Through our Authentico program we have been promoting non mulesed wool to our customers and many retailers and we’ve created a higher demand for such wool. We are also offering our certified growers long term contracts at a premium. This sends a very loud and clear message across the industry. On top of this we are talking to growers through our communication channels making sure they know our vision on the matter and the reasons behind it.

What is the message to brands when it comes to moving away from mulesing?

Brands are playing their part in sending a clear message about what they want with regards to animal welfare, so we are happy to have their support when it comes to change within the industry. But brands must be prepared to value wool and all the work behind it.

How do you picture an Australian wool sheep farm in the future?

Absolutely bright. I'm optimistic and biased for my passion but I honestly think that good farming can bring answers to our current environmental challenges and therefore, if we play our part with doing the best we can and then some more, I am sure clients and the general public will approve and will highly value what natural based solutions can do for their lives. This means no mulesing, carbon sequestering, biodiversity, whilst generating value and wealth.
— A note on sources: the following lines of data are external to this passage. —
(** X19. The service functions catch nothing and retry nothing: each one
    sends a single request, signed by the interceptor of its client, and
    completes normally exactly when that exchange succeeds; otherwise the
    error is thrown to the caller. Those of [api] leave the storage and
    the location as they were. *)
Theorem service_calls_throw_what_the_exchange_rejects {S D}
    (any_reply : HttpReply D)
    (query invoiceId : string) (id : Z) (fields : list (string * string))
    (status : option string)
    (chat_reply : HttpReply Types.ChatQueryResponse)
    (list_reply : HttpReply Types.InvoiceList)
    (invoice_reply : HttpReply Types.Invoice)
    (customers_reply : HttpReply (list Types.Customer))
    (customer_reply : HttpReply Types.Customer)
    (w : World S) :
  let sent {A} (run : Completion A * World S) :=
    requests (new_since (network w) (network (snd run))) in
  let kept {A} (run : Completion A * World S) :=
    localStorage (snd run) = localStorage w ∧ href (snd run) = href w in
  (let run := Services_api.chatAPI_sendQuery query chat_reply w in
   caught (fst run) = succeeds chat_reply ∧ length (sent run) = 1%nat
   ∧ kept run)
  ∧ (let run := Services_api.invoiceAPI_list list_reply w in
     caught (fst run) = succeeds list_reply ∧ length (sent run) = 1%nat
     ∧ kept run)
  ∧ (let run := Services_api.invoiceAPI_get id invoice_reply w in
     caught (fst run) = succeeds invoice_reply ∧ length (sent run) = 1%nat
     ∧ kept run)
  ∧ (let run := Services_api.invoiceAPI_create fields invoice_reply w in
     caught (fst run) = succeeds invoice_reply ∧ length (sent run) = 1%nat
     ∧ kept run)
  ∧ (let run := Services_api.customerAPI_list customers_reply w in
     caught (fst run) = succeeds customers_reply ∧ length (sent run) = 1%nat
     ∧ kept run)
  ∧ (let run := Services_api.customerAPI_create fields customer_reply w in
     caught (fst run) = succeeds customer_reply ∧ length (sent run) = 1%nat
     ∧ kept run)
  ∧ (let run := Services_api.dashboardAPI_getStats any_reply w in
     caught (fst run) = succeeds any_reply ∧ length (sent run) = 1%nat
     ∧ kept run)
  ∧ (let run := Services_apiClient.invoiceService_getInvoices status
                  list_reply w in
     caught (fst run) = succeeds list_reply ∧ length (sent run) = 1%nat)
  ∧ (let run := Services_apiClient.invoiceService_getInvoice invoiceId
                  invoice_reply w in
     caught (fst run) = succeeds invoice_reply ∧ length (sent run) = 1%nat)
  ∧ (let run := Services_apiClient.invoiceService_createInvoice fields
                  invoice_reply w in
     caught (fst run) = succeeds invoice_reply ∧ length (sent run) = 1%nat)
  ∧ (let run := Services_apiClient.chatService_sendQuery query chat_reply w in
     caught (fst run) = succeeds chat_reply ∧ length (sent run) = 1%nat)
  ∧ (let run := Services_apiClient.chatService_getSuggestions any_reply w in
     caught (fst run) = succeeds any_reply ∧ length (sent run) = 1%nat)
  ∧ (let run := Services_apiClient.dashboardService_getOverview any_reply w
     in caught (fst run) = succeeds any_reply ∧ length (sent run) = 1%nat)
  ∧ (let run := Services_apiClient.dashboardService_getInsights any_reply w
     in caught (fst run) = succeeds any_reply ∧ length (sent run) = 1%nat).
Proof.
  cbv zeta.
  assert (Hapi : ∀ D' (cfg : AxiosRequestConfig) (reply : HttpReply D'),
            let run := (response ← Services_api.request cfg reply;
                        mret (res_data response)) w in
            caught (fst run) = succeeds reply
            ∧ length (requests (new_since (network w) (network (snd run))))
              = 1%nat
            ∧ localStorage (snd run) = localStorage w
              ∧ href (snd run) = href w).
  { intros D' cfg reply.
    destruct (api_body_run cfg reply w) as (Hc & Hs & Hk).
    cbv zeta. split; [exact Hc|]. split; [now rewrite Hs | exact Hk]. }
  assert (Hclient : ∀ D' (cfg : AxiosRequestConfig) (reply : HttpReply D'),
            let run := (response ← Services_apiClient.request cfg reply;
                        mret (res_data response)) w in
            caught (fst run) = succeeds reply
            ∧ length (requests (new_since (network w) (network (snd run))))
              = 1%nat).
  { intros D' cfg reply.
    destruct (apiClient_body_run cfg reply w) as (Hc & Hs).
    cbv zeta. split; [exact Hc | now rewrite Hs]. }
  split; [exact (Hapi _ _ chat_reply)|].
  split; [exact (Hapi _ _ list_reply)|].
  split; [exact (Hapi _ _ invoice_reply)|].
  split; [exact (Hapi _ _ invoice_reply)|].
  split; [exact (Hapi _ _ customers_reply)|].
  split; [exact (Hapi _ _ customer_reply)|].
  split; [exact (Hapi _ _ any_reply)|].
  split; [exact (Hclient _ _ list_reply)|].
  split; [exact (Hclient _ _ invoice_reply)|].
  split; [exact (Hclient _ _ invoice_reply)|].
  split; [exact (Hclient _ _ chat_reply)|].
  split; [exact (Hclient _ _ any_reply)|].
  split; [exact (Hclient _ _ any_reply)|].
  exact (Hclient _ _ any_reply).
Qed.

(** ** Deleting one invoice after another *)

Lemma handleDelete_accepted (id : string) (r : HttpResponse unit)
    (w : World Components_Invoices.State) :
  validateStatus (res_status r) = true →
  ∃ w',
    Components_Invoices.handleDelete id true (Response r) w = (Return tt, w')
    ∧ component w'
      = Components_Invoices.setInvoices
          (filter (λ inv, Types.id inv ≠ id)
                  (Components_Invoices.invoices (component w)))
          (component w).
Proof.
  intros Hok. rewrite handleDelete_fulfilled by exact Hok.
  now eexists.
Qed.

(** X20. Deletions that succeed one after the other compose as filters:
    the rendered list ends without the invoices of either id, in the order
    it had, whichever of the two was deleted first; and deleting an id a
    second time changes nothing more. *)
Theorem deletions_commute_and_repeat_harmlessly (a b : string)
    (ra rb : HttpResponse unit) (w : World Components_Invoices.State) :
  validateStatus (res_status ra) = true →
  validateStatus (res_status rb) = true →
  let delete id r := Components_Invoices.handleDelete id true (Response r) in
  let list_after (run : Js Components_Invoices.State unit) :=
    Components_Invoices.invoices (component (snd (run w))) in
  list_after (delete a ra ;; delete b rb)
  = filter (λ inv, Types.id inv ≠ a ∧ Types.id inv ≠ b)
           (Components_Invoices.invoices (component w))
  ∧ list_after (delete a ra ;; delete b rb)
    = list_after (delete b rb ;; delete a ra)
  ∧ list_after (delete a ra ;; delete a rb) = list_after (delete a ra).
Proof.
  intros Ha Hb delete list_after. subst list_after delete. cbv beta.
  rewrite !run_bind.
  destruct (handleDelete_accepted a ra w Ha) as (wa & -> & Hwa).
  destruct (handleDelete_accepted b rb w Hb) as (wb & -> & Hwb).
  destruct (handleDelete_accepted b rb wa Hb) as (wab & -> & Hwab).
  destruct (handleDelete_accepted a ra wb Ha) as (wba & -> & Hwba).
  destruct (handleDelete_accepted a rb wa Hb) as (waa & -> & Hwaa).
  cbn [snd]. rewrite Hwab, Hwba, Hwaa, Hwa, Hwb.
  cbn [Components_Invoices.setInvoices Components_Invoices.invoices].
  rewrite !list_filter_filter. split_and!.
  - apply list_filter_iff. intros inv. tauto.
  - apply list_filter_iff. intros inv. tauto.
  - apply list_filter_iff. intros inv. tauto.
Qed.

(** Two of three invoices deleted, in both orders. *)
Lemma deletions_commute_example :
  let inv n := Types.mkInvoice n ("INV-" +:+ n) "c1" None "2025-01-05"
                               "2025-02-05" 100 "pending" in
  let w := page (Components_Invoices.mkState [inv "1"; inv "2"; inv "3"]
                   false "")
                ∅ "http://localhost:3000/" in
  let ok := Response (mkResponse 204 tt None) in
  Components_Invoices.invoices
    (component
       (snd ((Components_Invoices.handleDelete "1" true ok ;;
              Components_Invoices.handleDelete "3" true ok) w)))
  = Components_Invoices.invoices
      (component
         (snd ((Components_Invoices.handleDelete "3" true ok ;;
                Components_Invoices.handleDelete "1" true ok) w))).
Proof.
  cbv zeta.
  apply (deletions_commute_and_repeat_harmlessly "1" "3"
           (mkResponse 204 tt None) (mkResponse 204 tt None)); reflexivity.
Defined.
The impact of our industry in the support for rural communities is amazing, so we also enhance the livelihoods of countless rural communities in places that only by seeing them and experiencing them will be understood. 

What is your ideal picture of wool industry in 5 years considering mulesing developments in Australia and how will it probably look like in 5 years?

I am certain best practises will be spreading enormously and we are doing big efforts to see that happen. Also we hope that with our Authentico scheme gaining attention, more growers will follow our suggestions and understand how important it is to phase out mulesing and to then start offering solutions to other problems in a proactive manner.

Willy Gallia by The Schneider Group

Thanks to Willy Gallia for the interview!

The opinions shared in these interviews reflect the views of the authors and do not represent the position of FOUR PAWS.